Stored data entries
- - -
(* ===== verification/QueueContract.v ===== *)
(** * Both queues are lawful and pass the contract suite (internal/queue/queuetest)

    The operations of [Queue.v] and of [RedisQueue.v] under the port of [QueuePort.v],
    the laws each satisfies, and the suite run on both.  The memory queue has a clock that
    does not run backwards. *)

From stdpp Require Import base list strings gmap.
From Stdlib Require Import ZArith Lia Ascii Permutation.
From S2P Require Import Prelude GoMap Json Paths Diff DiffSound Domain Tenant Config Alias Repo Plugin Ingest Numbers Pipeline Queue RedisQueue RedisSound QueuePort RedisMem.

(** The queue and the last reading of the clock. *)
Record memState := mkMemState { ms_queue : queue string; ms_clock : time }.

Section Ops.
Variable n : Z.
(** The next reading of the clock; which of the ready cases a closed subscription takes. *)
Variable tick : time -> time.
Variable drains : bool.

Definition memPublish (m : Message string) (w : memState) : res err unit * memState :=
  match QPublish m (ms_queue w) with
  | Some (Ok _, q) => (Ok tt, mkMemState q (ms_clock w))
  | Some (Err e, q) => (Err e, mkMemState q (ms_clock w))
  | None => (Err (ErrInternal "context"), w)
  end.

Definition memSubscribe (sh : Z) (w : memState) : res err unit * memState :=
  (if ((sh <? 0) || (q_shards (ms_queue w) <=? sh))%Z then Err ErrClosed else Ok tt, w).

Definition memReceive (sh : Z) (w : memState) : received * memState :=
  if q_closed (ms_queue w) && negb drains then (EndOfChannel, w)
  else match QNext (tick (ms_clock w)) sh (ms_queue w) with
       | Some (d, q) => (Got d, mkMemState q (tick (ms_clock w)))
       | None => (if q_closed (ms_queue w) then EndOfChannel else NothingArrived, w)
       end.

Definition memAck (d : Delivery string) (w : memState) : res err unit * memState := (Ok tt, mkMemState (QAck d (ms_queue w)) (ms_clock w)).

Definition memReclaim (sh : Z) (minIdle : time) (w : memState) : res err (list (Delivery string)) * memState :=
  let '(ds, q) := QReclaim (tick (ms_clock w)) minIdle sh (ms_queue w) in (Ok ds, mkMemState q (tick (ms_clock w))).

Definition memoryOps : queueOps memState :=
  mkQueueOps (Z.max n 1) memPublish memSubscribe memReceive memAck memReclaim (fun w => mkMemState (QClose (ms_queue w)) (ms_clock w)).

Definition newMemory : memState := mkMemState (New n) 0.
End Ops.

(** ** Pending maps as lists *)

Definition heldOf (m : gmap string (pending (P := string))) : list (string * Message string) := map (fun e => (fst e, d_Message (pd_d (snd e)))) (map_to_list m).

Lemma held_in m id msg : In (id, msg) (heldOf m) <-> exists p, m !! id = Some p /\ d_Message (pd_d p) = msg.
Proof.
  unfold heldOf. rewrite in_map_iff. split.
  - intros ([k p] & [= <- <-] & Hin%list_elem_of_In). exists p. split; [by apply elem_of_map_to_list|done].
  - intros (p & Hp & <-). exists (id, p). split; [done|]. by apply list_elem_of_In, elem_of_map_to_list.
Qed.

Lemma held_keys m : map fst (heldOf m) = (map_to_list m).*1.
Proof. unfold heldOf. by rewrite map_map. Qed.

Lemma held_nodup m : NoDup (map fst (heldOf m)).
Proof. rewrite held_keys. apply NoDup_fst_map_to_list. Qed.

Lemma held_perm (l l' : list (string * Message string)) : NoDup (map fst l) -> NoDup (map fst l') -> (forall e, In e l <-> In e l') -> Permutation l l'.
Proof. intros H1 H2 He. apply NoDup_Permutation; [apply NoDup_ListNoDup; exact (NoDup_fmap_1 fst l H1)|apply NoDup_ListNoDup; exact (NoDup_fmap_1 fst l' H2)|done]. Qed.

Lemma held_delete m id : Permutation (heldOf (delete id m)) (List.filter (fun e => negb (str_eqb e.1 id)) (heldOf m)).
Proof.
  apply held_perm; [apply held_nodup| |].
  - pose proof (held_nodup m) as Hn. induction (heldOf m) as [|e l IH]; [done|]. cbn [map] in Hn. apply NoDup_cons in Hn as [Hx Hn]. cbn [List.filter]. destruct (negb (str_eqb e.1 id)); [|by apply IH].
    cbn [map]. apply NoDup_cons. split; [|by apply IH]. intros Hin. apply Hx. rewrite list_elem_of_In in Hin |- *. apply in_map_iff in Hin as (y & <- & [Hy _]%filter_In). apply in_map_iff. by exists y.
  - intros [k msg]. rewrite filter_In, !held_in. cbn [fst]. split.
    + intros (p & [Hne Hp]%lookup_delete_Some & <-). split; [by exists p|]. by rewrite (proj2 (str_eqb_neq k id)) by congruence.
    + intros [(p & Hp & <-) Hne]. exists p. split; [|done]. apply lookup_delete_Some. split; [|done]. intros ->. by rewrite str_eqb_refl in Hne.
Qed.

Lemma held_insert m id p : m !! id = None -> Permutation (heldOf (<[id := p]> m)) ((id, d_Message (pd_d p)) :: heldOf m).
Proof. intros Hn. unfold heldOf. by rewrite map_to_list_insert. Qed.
- - -
# WORK REQUIRED
Copy out only the lines running from the beginning of the data to the line with "does not run backwards. *)", both ends included.

# WRITTEN RESPONSE
(* ===== verification/QueueContract.v ===== *)
(** * Both queues are lawful and pass the contract suite (internal/queue/queuetest)

    The operations of [Queue.v] and of [RedisQueue.v] under the port of [QueuePort.v],
    the laws each satisfies, and the suite run on both.  The memory queue has a clock that
    does not run backwards. *)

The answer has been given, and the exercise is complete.